Few things surprise us anymore. Then we saw this: a 66-day around-the-world tour that sold out in China 13 seconds after the reservation hotline opened — roughly the time it takes Olympic-champion hurdler Liu Xiang (刘翔) to cover 110 meters.

Did we mention the price? The cost of the whole trip is a whopping RMB 660,000 (US$104,654), about eight to 10 times the annual salary of an average Chinese.

The Magnificent 11

The tour — which takes in more than a dozen countries and both poles — is organized by, one of China’s biggest online travel agencies. News of the fast sellout was confirmed to us by Jack You (游金章), general manager of Ctrip’s high-end package tour department.

You said the eye-catching package was sold last June through Ctrip’s hotline. After a half-year visa application process, the group took off from Shanghai on January 29.

Yet even as the high-fliers’ luggage was being loaded, 30 wanna-be travelers whose names were on the waiting list, were hoping against hope for last-minute drop-outs.

"The current 11 group members were the first 11 to call in on our day of sale,” said Taiwan-native You.

"We planned to recruit 12 people, but one traveler preferred not to share a room with others, so the final number of travelers was 11.”

Ctrip claims to be the first in China to mastermind such a trip. The company did not reveal the reason for using 66 in the price and length of the tour. However, six is considered a lucky number by Chinese, a word that also stands for "smooth."

The global-trotting tour group will make a stop at Carnival in Brazil.
66 days of ‘ultimate’ experience
Led by Hong Kong-born trilingual tour guide, Thomas Lee, the group’s first stop is Australia, followed by a 24-day tour in South America, highlighted by a cruise from Ushuaia to Antarctica with the cruise line Silversea.

The intrepid travelers will then cut through North Africa and Europe, where they’ll hop on a 10-day cruise in the Mediterranean, dine like kings in Michelin-starred restaurants in Paris, and watch the Aurora Borealis in Finland’s glass-ceilinged Kakslauttanen hotel, to name just a few activities.

The 11 globe-trotters are slated to spend their last week on tour in Dubai, India and Hong Kong.

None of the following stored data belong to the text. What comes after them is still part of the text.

Lemma graft_inside p tree files rest : graft p tree files !! (p ++ rest) = tree !! rest.
Proof.
  unfold graft. destruct (tree !! rest) as [n|] eqn:E.
  - apply lookup_union_Some_l. rewrite (lookup_kmap (app p)). exact E.
  - rewrite lookup_union_None. split; [rewrite (lookup_kmap (app p)); exact E|]. rewrite rmtree_lookup, decide_True; [done|apply within_app].
Qed.

Lemma graft_outside p tree files q : ¬ within p q → graft p tree files !! q = files !! q.
Proof.
  intros Hq. unfold graft. rewrite lookup_union_r; [by rewrite rmtree_lookup, decide_False|].
  apply lookup_kmap_None; [apply _|]. intros rest ->. by destruct Hq; exists rest.
Qed.

Lemma within_refl p : within p p.
Proof. exists []. by rewrite app_nil_r. Qed.
Lemma within_trans p q r : within p q → within q r → within p r.
Proof. intros [a ->] [b ->]. exists (a ++ b). by rewrite assoc_L by apply _. Qed.
Lemma within_comparable p q r : within p r → within q r → within p q ∨ within q p.
Proof. apply prefix_weak_total. Qed.
Lemma within_parent p : within (removelast p) p.
Proof.
  destruct p as [|x p _] using rev_ind; [by exists []|]. rewrite removelast_last. by exists [x].
Qed.

(** Two places with nothing in common. *)
Definition apart (p q : path) : Prop := ¬ within p q ∧ ¬ within q p.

They’ll return home on April 3.

The Magnificent 11 are flying business class for most of their odyssey, and will stay in top-of-the-line hotels, including the Burj Al Arab in Dubai.

"The goal of the package is to provide an ultimate travel experience,” noted You. “And the ‘ultimate-ness’ does not just mean luxury, it also refers to scarcity because it’s very rare to find such a travel product in China.”

All of the activities and attractions on the tour were chosen from the most popular items in Ctrip’s various overseas packages.

One of the biggest problems in planning the tour, according to You, was to time seasonal events, such as Brazilian Carnival, and to secure local rooms, flights and tickets.

2013 around-the-world tour

This is the second year Ctrip has organized its megabucks around-the-world trip.

The Shanghai-based company put together a similar tour in 2010, which lasted 50 days and cost RMB 600,000 (US$95,140).

"Chinese tourists have long been interested in traveling abroad, but now they want more enriched and varied experiences in different countries and continents instead of just settling on one or two places," Yu Lan (俞岚), director of overseas travel for Ctrip, told Global Times.

The tour group is made up of mainly local travelers aged around 40, though You pointed out that the company also received applications from overseas Chinese based in the United States.

The online travel agency is looking to double the headcount of the 2013 around-the-world tour and will open applications in March.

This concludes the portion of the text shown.